Until I made the concerted effort to actually watch Taxi just a few days before watching this documentary, I had no real perspective as to what Andy Kaufman's purported comedy was like outside of Carrey's depiction in the film.

Then, I hated Latka Gravas with a passion, rolled my eyes every time he was on the screen. By proxy, I hated Kaufman for pulling people's legs for so long by putting on the guise of a genius.

But at the same time, when you put Andy, Tony, Latka, and Jim in the same room, you understand...and you understand the genius. But you can't recognize Andy unless you see the heart that Jim put into his depiction.

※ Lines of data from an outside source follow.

(** X1. Each archetype is returned exactly on its own threshold set:
    PURPOSE_DRIVEN_HIGH_ENERGY exactly when rule 1 holds,
    LOW_ENERGY_WANTS_CHANGE exactly when rule 2 holds (rule 1 cannot take
    such axes away, the two sets being disjoint), EXPLORATORY_MODERATE
    exactly when neither holds. *)
Theorem determine_archetype_exact (a : ProfileAxes) :
  (determine_archetype a = PURPOSE_DRIVEN_HIGH_ENERGY <-> Spec.rule_1 a)
  /\ (determine_archetype a = LOW_ENERGY_WANTS_CHANGE <-> Spec.rule_2 a)
  /\ (determine_archetype a = EXPLORATORY_MODERATE
      <-> ~ Spec.rule_1 a /\ ~ Spec.rule_2 a).
Proof.
  pose proof (rule_1_iff a) as H1. pose proof (rule_2_iff a) as H2.
  pose proof (rule_1_rule_2_disjoint a) as D.
  unfold determine_archetype.
  destruct (_ && Qge_bool (focus_capacity a) 60) eqn:E1.
  - assert (R1 : Spec.rule_1 a) by now apply H1.
    split; [|split]; split; intros G; try discriminate; try reflexivity;
      try exact R1; exfalso; tauto.
  - assert (N1 : ~ Spec.rule_1 a) by (intros H; apply H1 in H; discriminate).
    destruct (Qlt_bool (habit_foundation a) 40 && _) eqn:E2.
    + assert (R2 : Spec.rule_2 a) by now apply H2.
      split; [|split]; split; intros G; try discriminate; try reflexivity;
        try exact R2; exfalso; tauto.
    + assert (N2 : ~ Spec.rule_2 a) by (intros H; apply H2 in H; discriminate).
      split; [|split]; split; intros G; try discriminate; try reflexivity;
        try tauto; exfalso; tauto.
Qed.

(** X2. The high-energy archetype is kept when purpose clarity, energy and
    focus capacity do not go down, whatever happens to the other axes. *)
Theorem determine_archetype_high_energy_monotone (a b : ProfileAxes) :
  determine_archetype a = PURPOSE_DRIVEN_HIGH_ENERGY ->
  (purpose_clarity a <= purpose_clarity b)%Q ->
  (energy_chronotype a <= energy_chronotype b)%Q ->
  (focus_capacity a <= focus_capacity b)%Q ->
  determine_archetype b = PURPOSE_DRIVEN_HIGH_ENERGY.
Proof.
  intros Ha Hp He Hf.
  assert (R : Spec.rule_1 a).
  { apply (proj1 (archetype_thresholds_inv a)). exact Ha. }
  destruct R as (Rp & Re & Rf).
  unfold determine_archetype.
  replace (Qge_bool (purpose_clarity b) 60 && Qge_bool (energy_chronotype b) 70
           && Qge_bool (focus_capacity b) 60) with true; [reflexivity|].
  symmetry. apply rule_1_iff. unfold Spec.rule_1.
  split; [|split].
  - exact (Qle_trans _ _ _ Rp Hp).
  - exact (Qle_trans _ _ _ Re He).
  - exact (Qle_trans _ _ _ Rf Hf).
Qed.

Lemma determine_archetype_high_energy_monotone_witness :
  determine_archetype (mkAxes 100 80 75 0 0 0) = PURPOSE_DRIVEN_HIGH_ENERGY.
Proof.
  apply (determine_archetype_high_energy_monotone (mkAxes 60 70 60 50 50 50)).
  - reflexivity.
  - unfold Qle; simpl; lia.
  - unfold Qle; simpl; lia.
  - unfold Qle; simpl; lia.
Defined.

(** ** Scoring: letter case and order of the answers *)

Module ScoringMore.

Import Text Scoring.

Lemma filter_map_length (A B : Type) (f : B -> bool) (g : A -> B) (l : list A) :
  List.length (filter f (map g l))
  = List.length (filter (fun x => f (g x)) l).
Proof.
  induction l as [|x l IH]; [reflexivity|].
  cbn [map filter]. destruct (f (g x)); cbn [List.length]; now rewrite IH.
Qed.

Lemma purpose_lower (q : QuestionnaireResponse) :
  purpose_clarity_value (lower_answers q) = purpose_clarity_value q.
Proof.
  unfold purpose_clarity_value, purpose_score, q2_lower, specific_outcomes,
    outcomes.
  cbn [passionate_problems outcome_1 outcome_2 outcome_3 lower_answers filter].
  rewrite TextMore.lower_idem, !TextMore.split_lower_length.
  destruct (_ >? 3), (_ >? 3), (_ >? 3); reflexivity.
Qed.

Lemma energy_lower (q : QuestionnaireResponse) :
  energy_chronotype_value (lower_answers q) = energy_chronotype_value q.
Proof.
  unfold energy_chronotype_value, energy_score_exact, time_score, avg_hours.
  cbn [chronotype morning_routine morning_routine_duration weekday_hours
         weekend_hours lower_answers].
  now rewrite TextMore.strip_lower, TextMore.truthy_lower.
Qed.

Lemma energy_score_lower_answers (q : QuestionnaireResponse) :
  Scoring.energy_score (lower_answers q) = Scoring.energy_score q.
Proof.
  unfold Scoring.energy_score.
  cbn [chronotype morning_routine morning_routine_duration lower_answers].
  now rewrite TextMore.strip_lower, TextMore.truthy_lower.
Qed.
(** The whole of [run], read off the processing step [P] and the audio
    section [A] it contains. *)
Lemma run_layout self s :
  let self' := set_config (entered_config (app_config self) (user s)) self in
  let text := (input_outcome (user s) (utf8_decode s)).1 in
  let front := front_elements self s in
  let w1 := emits (events_of front) (world s) in
  let P := render_processing_section self' text (chosen_tone (user s))
             (chosen_voice (user s)) w1 in
  let processed := front ++ map shown (new_events w1 P.2) in
  run self s
  = match P.1 with
    | inl e => (inl e, advance P.2 processed s)
    | inr (None, _) => (inr tt, advance P.2 processed s)
    | inr (Some t, a) =>
        if nonempty t then
          let w2 := emits (events_of (comparison_elements text t)) P.2 in
          let A := render_audio_section self' a t w2 in
          (A.1,
           advance A.2
             (processed ++ comparison_elements text t ++ [st_divider]
                ++ map shown (new_events w2 A.2)) s)
        else (inr tt, advance P.2 processed s)
    end.
Proof.
  intros self' text front w1 P processed.
  rewrite run_front. fold self' text front.
  unfold mbind at 1, Page_bind at 1. rewrite lift_def, world_draws.
  fold w1. fold P.
  assert (Hs1 : advance P.2 (map shown (new_events w1 P.2)) (draws front s)
                = advance P.2 processed s)
    by (unfold draws; rewrite advance_advance; reflexivity).
  rewrite Hs1.
  destruct P.1 as [e|[[t|] a]]; [reflexivity| |reflexivity].
  unfold show_results.
  destruct (nonempty t) eqn:Ht; [|reflexivity].
  assert (Hne : t <> []) by (destruct t; [discriminate | congruence]).
  page_step (render_comparison_section_run self' text t
               (advance P.2 processed s) Hne).
  match goal with |- (show st_divider ≫= _) ?s0 = _ =>
    page_step (show_divider_run s0) end.
  rewrite draws_draws, lift_def, world_draws.
  change (world (advance P.2 processed s)) with P.2.
  rewrite events_of_app, events_of_cons, events_of_nil, app_nil_r.
  cbv zeta. unfold draws. rewrite !advance_advance.
  rewrite <- !app_assoc.
  lazymatch goal with |- ?a = ?b => constr_eq a b end.
  reflexivity.
Qed.
(** * PANDA (netZooPy/panda/panda.py): a shallow embedding and its properties

    The development follows the layout of [panda.py]:

    - [Float]: the values held by a NumPy [float64] cell, with rounding
      abstracted away: a real number, an infinity or NaN.  The operations
      follow IEEE 754 on the special values ([0/0 = NaN], [x/0 = +-inf],
      every comparison with NaN is false).
    - [NumPy]: dense two-dimensional arrays and the NumPy / SciPy calls
      the program makes ([dot], [mean], [std], [zscore], [nanstd], ...).
    - [Loop]: [panda_loop] with its local functions [t_function] and
      [update_diagonal].
    - [Normalizer]: [_normalize_network].
    - [Exporter]: the edge list written at the end of [panda_loop].
    - [Aligner]: [processData].
    - [Pipeline]: [__init__].
    - [Reference]: real-valued arrays and the notions the properties are
      stated with.

    The properties follow, component by component.                        *)

From Stdlib Require Import Reals Lra Lia.
From stdpp Require Import gmap strings list sorting.
(** * Account: login / logout / save / refresh against the hub

    A shallow embedding of
    [openbb_platform/core/openbb_core/app/static/account.py].

    The [Account] class reaches three collaborators that live in other
    modules: [HubService] (the remote hub client), [UserService] (the
    default local settings store) and [LoggingService].  They are taken
    here as an interface ([Collaborators]), so every theorem holds for
    any implementation of them.  The file system below the openbb directory
    and the current [user_settings] of the command runner are explicit
    state; Python exceptions are an outcome that keeps the state reached
    when they were raised. *)

From Stdlib Require Import String Ascii List Bool Arith Lia.
Import ListNotations.
Open Scope string_scope.
Open Scope list_scope.

(** ** Exceptions raised while reading the session file

    [json.load] raises [JSONDecodeError]; building the [HubSession] from
    the loaded dictionary raises pydantic's [ValidationError], or
    [TypeError] when the JSON document is not a mapping. *)
Inductive LoadExn : Type :=
| JSONDecodeError
| ValidationError
| TypeError.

My mother hates Jim Carrey. She says he ruined my adolescence because I channeled him too much in my humor. I still do. She just barely notices anymore, because it's too deep in there.

This documentary, which I stumbled upon by accident while looking for reviews of Jim's performance as Andy, moved me in a way that I can't describe. There were times when I had to hold myself back from tearing up. I *understood* them. I knew exactly where they were coming from. I was there too. Since 15 I had my own Tony Clifton that I was too afraid to show people in real life, so I let him manifest online amongst my high school friends. Now, at 37, I wish I had brought him out to real life.

Jim Carrey is phenomenally philosophical and emotional in this documentary. Seeing this side of his humanity is humbling, and the fact that he was Andy...it wasn't a role, he really was Andy...you couldn't have asked for any better. Every single thing he did, from taunting Milos Forman to getting into real fisticuffs with Jerry Lawler. It was bizzare, creepy, cringeworthy, but tear-jerking and heartfelt all the same. Jim Carrey understood. Way before he was Andy Kaufman, he was Andy Kaufman, and when you put those factors together, you'll understand that shift that happened in Jim's life after 'Man on the Moon.' You see his fragility fully embodied, you relate to his thought process, you can understand why Hollywood snubs him and why the public derides him for supposedly going off the edge in recent years. He deserved the Oscar in 1999, and the Academy owes him to take it away from the winner and declare him the rightful one.

There is another side to humanity that both Andy and Jim have visited. They now both occupy that same structure, albeit in different apartments...but they're there. Other artists should break out of their comfort zones and call that real estate agent. Or maybe in the age of junk food entertainment, of faux artistry, of Cardi B and Kim Kardashian, he's dead too.